About this exercise: Your answer should consist of each line below that includes the word "offCell".

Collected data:
☆ ☆ ☆

(** * Registry 2.0: version collation, entry store and file map

    A shallow embedding of the registry sources:
    - [sql.c]      : [rpm_vercomp], the VERSION collation, and the schema
                     of [create_tables] / [init_db];
    - [centry.c]   : [reg_strcat], [reg_listcat], [reg_strategy_op],
                     [reg_entry_create], [reg_entry_delete],
                     [reg_entry_search] with [reg_all_objects],
                     [reg_entry_installed], [reg_entry_active],
                     [reg_entry_owner], [reg_entry_map], [reg_entry_unmap],
                     [reg_entry_files];
    - [entryobj.c] : [entry_obj_prop], [entry_obj_map], [entry_obj_unmap],
                     [entry_obj_files], [entry_obj_cmd];
    - [entry.c]    : [entry_create], [entry_to_obj], [entry_delete],
                     [entry_close], [entry_search], [entry_exists],
                     [entry_cmd];
    - [util.c]     : [unique_name], [parse_flags], [get_object],
                     [set_object], [recast];
    - [registry.c] : [registry_db].

    C strings are represented by the [string] of the bytes that precede the
    terminating NUL, so a pointer into a C string is the suffix it points
    at, the test for the terminating NUL is the test that the suffix is
    empty, and [p++] drops the first byte. *)

From Stdlib Require Import ZArith Lia List Bool Ascii String.
From Stdlib Require Import Numbers.DecimalString Numbers.DecimalNat.
From Stdlib Require Import Lists.Finite Sorting.Permutation.
Import ListNotations.
Lemma countShot_lookup (side : Z) (len i : nat) (counts : gmap string offCell)
    (ev : event) (c : string) :
  countShot side len i counts ev !! c
  = (λ cell, if attributed side len i ev && has_type c ev
             then addOffStat cell (shot_result ev) else cell) <$> counts !! c.
Proof.
  unfold countShot, attributed, has_type.
  destruct (JS.seq _ _); simpl; [|by destruct (counts !! c)].
  destruct (normalizeSlot (attacker ev) len) as [idx|] eqn:E; simpl.
  2:{ by destruct (counts !! c). }
  destruct (decide (idx = Z.of_nat i)) as [->|Hne].
  2:{ rewrite bool_decide_eq_false_2 by congruence. by destruct (counts !! c). }
  rewrite bool_decide_eq_true_2 by done. simpl.
  destruct (decide (JS.String (shot_type ev) = c)) as [->|Hc].
  - rewrite bool_decide_eq_true_2 by done.
    destruct (counts !! c) eqn:Ec; simpl.
    + by rewrite lookup_insert_eq.
    + by rewrite Ec.
  - rewrite bool_decide_eq_false_2 by done.
    destruct (counts !! JS.String (shot_type ev)) eqn:Ec; simpl.
    + rewrite lookup_insert_ne by done. by destruct (counts !! c).
    + by destruct (counts !! c).
Qed.

Lemma foldl_countShot_lookup (side : Z) (len i : nat) (shots : list event)
    (counts : gmap string offCell) (c : string) :
  foldl (countShot side len i) counts shots !! c
  = (λ cell, foldl (λ cell ev, addOffStat cell (shot_result ev)) cell
               (filter (λ ev, attributed side len i ev && has_type c ev) shots))
    <$> counts !! c.
Proof.
  revert counts. induction shots as [|ev shots IH]; intros counts; simpl.
  - by destruct (counts !! c).
  - rewrite IH, countShot_lookup, filter_cons.
    destruct (counts !! c); simpl; [|done].
    by destruct (attributed side len i ev && has_type c ev).
Qed.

☆ ☆ ☆

Solution to the exercise:
Lemma countShot_lookup (side : Z) (len i : nat) (counts : gmap string offCell)
    (counts : gmap string offCell) (c : string) :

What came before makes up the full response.